As far as I can tell, the equivalent syntax for dnsmasq.conf would be:

dhcp-host=10:60:4b:68:03:21,192.168.2.83,Accountant
dhcp-host=00:0c:29:35:95:ed,192.168.2.66,Accountant1
dhcp-host=30:85:A9:1B:C4:8B,192.168.2.70,Accountant3

Disclaimer: I haven't actually used dnsmasq, so this is based on just quickly Googling its man page.


Question 2.) In the tutorial you mentioned, dnsmasq was supposed to act as a DHCP server on eth0. You did not say anything about it, so I don't know whether it was running or not. If not, the one client that was always getting the same IP might have been simply falling back to a previously-received old DHCP lease that wasn't expired yet. Yes, DHCP clients may store a DHCP lease persistently and keep using it if a network doesn't seem to have a working DHCP server available.


Question 3.): /etc/network/interfaces is a classic Debian/Ubuntu style network interface configuration file. Use man interfaces to see documentation for it, or look here.

In Debian, *Ubuntu, Raspbian etc., NetworkManager will have a plug-in that will read /etc/network/interfaces but won't write to it.

If NetworkManager configuration tools like nmcli, nmtui or GUI-based NetworkManager configuration tools of your desktop environment of choice are used, the configuration would be saved to files in /etc/NetworkManager/system-connections/ directory instead.

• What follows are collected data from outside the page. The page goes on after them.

(* ===== verification/Handle.v ===== *)
(** * [Handle]: what a log holds of the system (include/EventLog.h)

    The constructor of [EventLog] acquires a file descriptor and a mapping, the
    destructor gives them back.  The file and the outcome of the constructor are those of
    [open_or_create]; here are the descriptors and mappings of the process around it. *)

From stdpp Require Import gmap.
From S2P Require Import Prelude CString OrderEvent EventLog.

Local Open Scope Z_scope.

(** The open descriptors and the mappings of the process. *)
Record resources : Type := { rs_fds : gset Z; rs_maps : gset Z }.

Definition open_fd (fd : Z) (r : resources) : resources :=
  {| rs_fds := {[fd]} ∪ rs_fds r; rs_maps := rs_maps r |}.
Definition map_base (base : Z) (r : resources) : resources :=
  {| rs_fds := rs_fds r; rs_maps := {[base]} ∪ rs_maps r |}.

(** The answers of the kernel: whether the calls succeed, and the descriptor and the
    address that [open] and [mmap] then return. *)
Record kernel : Type := { k_sys : syscalls; k_fd : Z; k_base : Z }.

(** The members [fd_] and [mmap_base_]; -1 and [MAP_FAILED] are [None]. *)
Record members : Type := { fd_ : option Z; mmap_base_ : option Z }.
Definition members_init : members := {| fd_ := None; mmap_base_ := None |}.

(** The system calls of [open_or_create], in their order, up to the one that fails. *)
Definition acquire (k : kernel) (exists_ : bool) (r : resources) : resources * members :=
  if negb (sys_open (k_sys k)) then (r, members_init) else
  let r := open_fd (k_fd k) r in
  let m := {| fd_ := Some (k_fd k); mmap_base_ := None |} in
  if negb exists_ && negb (sys_ftruncate (k_sys k)) then (r, m) else
  if negb (sys_mmap (k_sys k)) then (r, m) else
  (map_base (k_base k) r, {| fd_ := Some (k_fd k); mmap_base_ := Some (k_base k) |}).

(** [~EventLog]: [munmap] and [close] of what was acquired. *)
Definition destroy (m : members) (r : resources) : resources :=
  let r := match mmap_base_ m with
           | Some base => {| rs_fds := rs_fds r; rs_maps := rs_maps r ∖ {[base]} |}
           | None => r
           end in
  match fd_ m with
  | Some fd => {| rs_fds := rs_fds r ∖ {[fd]}; rs_maps := rs_maps r |}
  | None => r
  end.

(** The life of a log in a scope: the destructor runs when the constructor has returned,
    and does not when the constructor throws. *)
Definition log_scope (k : kernel) (path : string) (fs : option LogFile) (r : resources) :
    resources * outcome EventLog :=
  let opened := (open_or_create (k_sys k) path fs).2 in
  let '(r, m) := acquire k (bool_decide (is_Some fs)) r in
  (match opened with Ok _ => destroy m r | _ => r end, opened).

(** A kernel hands out what is not in use. *)
Definition fresh_for (k : kernel) (r : resources) : Prop :=
  k_fd k ∉ rs_fds r ∧ k_base k ∉ rs_maps r.

Lemma resources_eq r r' : rs_fds r = rs_fds r' → rs_maps r = rs_maps r' → r = r'.
Proof. destruct r, r'. cbn. by intros -> ->. Qed.

(** A log that was opened leaves nothing behind. *)
Theorem opened_log_releases k path fs r l :
  fresh_for k r → (log_scope k path fs r).2 = Ok l → (log_scope k path fs r).1 = r.
Proof.
  intros [Hfd Hbase]. unfold log_scope, acquire, open_or_create.
  destruct (sys_open (k_sys k)); cbn [negb]; [|done].
  destruct (negb _ && negb _) eqn:Htr; [done|].
  destruct (sys_mmap (k_sys k)); cbn [negb]; [|done].
  match goal with |- context [match ?o with Ok _ => _ | _ => _ end] => set (opened := o) end.
  destruct opened as [l'| | |]; [|done..]. intros _. apply resources_eq; cbn; set_solver.
Qed.

(** A constructor that throws after [open] leaves the descriptor open, and the mapping
    too when the file is corrupt: the destructor does not run. *)
Theorem failed_log_leaks k path fs r what :
  (log_scope k path fs r).2 = Throw (runtime_error what) →
  let r' := (log_scope k path fs r).1 in
  what = "EventLog: cannot open " +:+ path ∧ r' = r ∨
  (what = "EventLog: ftruncate failed" ∨ what = "EventLog: mmap failed") ∧ r' = open_fd (k_fd k) r ∨
  what = "EventLog: corrupt file" ∧ r' = map_base (k_base k) (open_fd (k_fd k) r).
Proof.
  unfold log_scope, acquire, open_or_create.
  destruct (sys_open (k_sys k)); cbn [negb snd fst]; [|intros [= <-]; by left].
  destruct (bool_decide (is_Some fs)) eqn:Hfs; cbn [negb andb].
  - destruct (sys_mmap (k_sys k)); cbn [negb snd fst]; [|intros [= <-]; right; left; auto].
    set (f := default _ fs). unfold load_u64, load_bytes.
    destruct (in_file f OFF_MAGIC 8); [|done]. cbn [fmap outcome_fmap mbind outcome_bind].
    destruct (_ =? LOG_MAGIC); cbn [negb].
    + destruct (in_file f OFF_NEXT_SEQUENCE 8); done.
    + intros [= <-]. right. right. done.
  - destruct (sys_ftruncate (k_sys k)); cbn [negb snd fst]; [|intros [= <-]; right; left; auto].
    destruct (sys_mmap (k_sys k)); cbn [negb snd fst]; [|intros [= <-]; right; left; auto].
    by destruct (f ← _; _).
Qed.

Lemma failed_log_leaks_witness :
  let k := {| k_sys := sys_ok; k_fd := 3; k_base := 4096 |} in
  let none := {| rs_fds := ∅; rs_maps := ∅ |} in
  let zeros := {| lf_size := FILE_SIZE; lf_bytes := ∅ |} in
  rs_fds (log_scope k "session.bin" (Some zeros) none).1 = {[3]}.
Proof.
  intros k none zeros.
  destruct (failed_log_leaks k "session.bin" (Some zeros) none "EventLog: corrupt file")
    as [[Hw _]|[[[Hw|Hw] _]|[_ Hr]]]; [vm_compute; reflexivity|done..|].
  rewrite Hr. reflexivity.
Defined.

If NetworkManager is not installed, the /etc/network/interfaces file is used by the ifupdown package, which includes the commands ifup and ifdown. The package also includes a system start-up script that will run ifup -a on boot, enabling all network interfaces that have auto <interface name> in /etc/network/interfaces. There is also an udev rule which will run ifup <interface name> if a driver for a new network interface gets auto-loaded and /etc/network/interfaces has an allow-hotplug <interface name> line for it.


I found the reason for this "error".

dhcpcd uses some kind of "noob/newbie protection", which guarantees a safe way for handling the network management, should some "noob/newbie" try to use both dhcpcd and /etc/interfaces.

dhcpcd checks the /etc/interfaces with the following shell-script /usr/lib/dhcpcd5/dhcpcd:

#!/bin/sh -e

DHCPCD=/sbin/dhcpcd
INTERFACES=/etc/network/interfaces

if grep -q -E "^[[:space:]]*iface[[:space:]]*.*[[:space:]]*inet[[:space:]]*(dhcp|static)" \
                $INTERFACES; then
        echo "Not running dhcpcd because $INTERFACES"
        echo "defines some interfaces that will use a"
        echo "DHCP client or static address"
        exit 6
fi

exec $DHCPCD $@

I simply alternated the line

if grep -q -E "^[[:space:]]*iface[[:space:]]*.*[[:space:]]*inet[[:space:]]*(dhcp|static)" \

by removing the |static argument, to

if grep -q -E "^[[:space:]]*iface[[:space:]]*.*[[:space:]]*inet[[:space:]]*(dhcp)" \

and adjusted the last echo line to:

echo "DHCP client"

PS make sure to add a denyinterfaces "NAME OF YOUR STATIC INTERFACE, WHICH SHALL BE CONTROLLED ONLY BY /etc/interfaces", for example denyinterfaces eth0 to your /etc/dhcpcd.conf.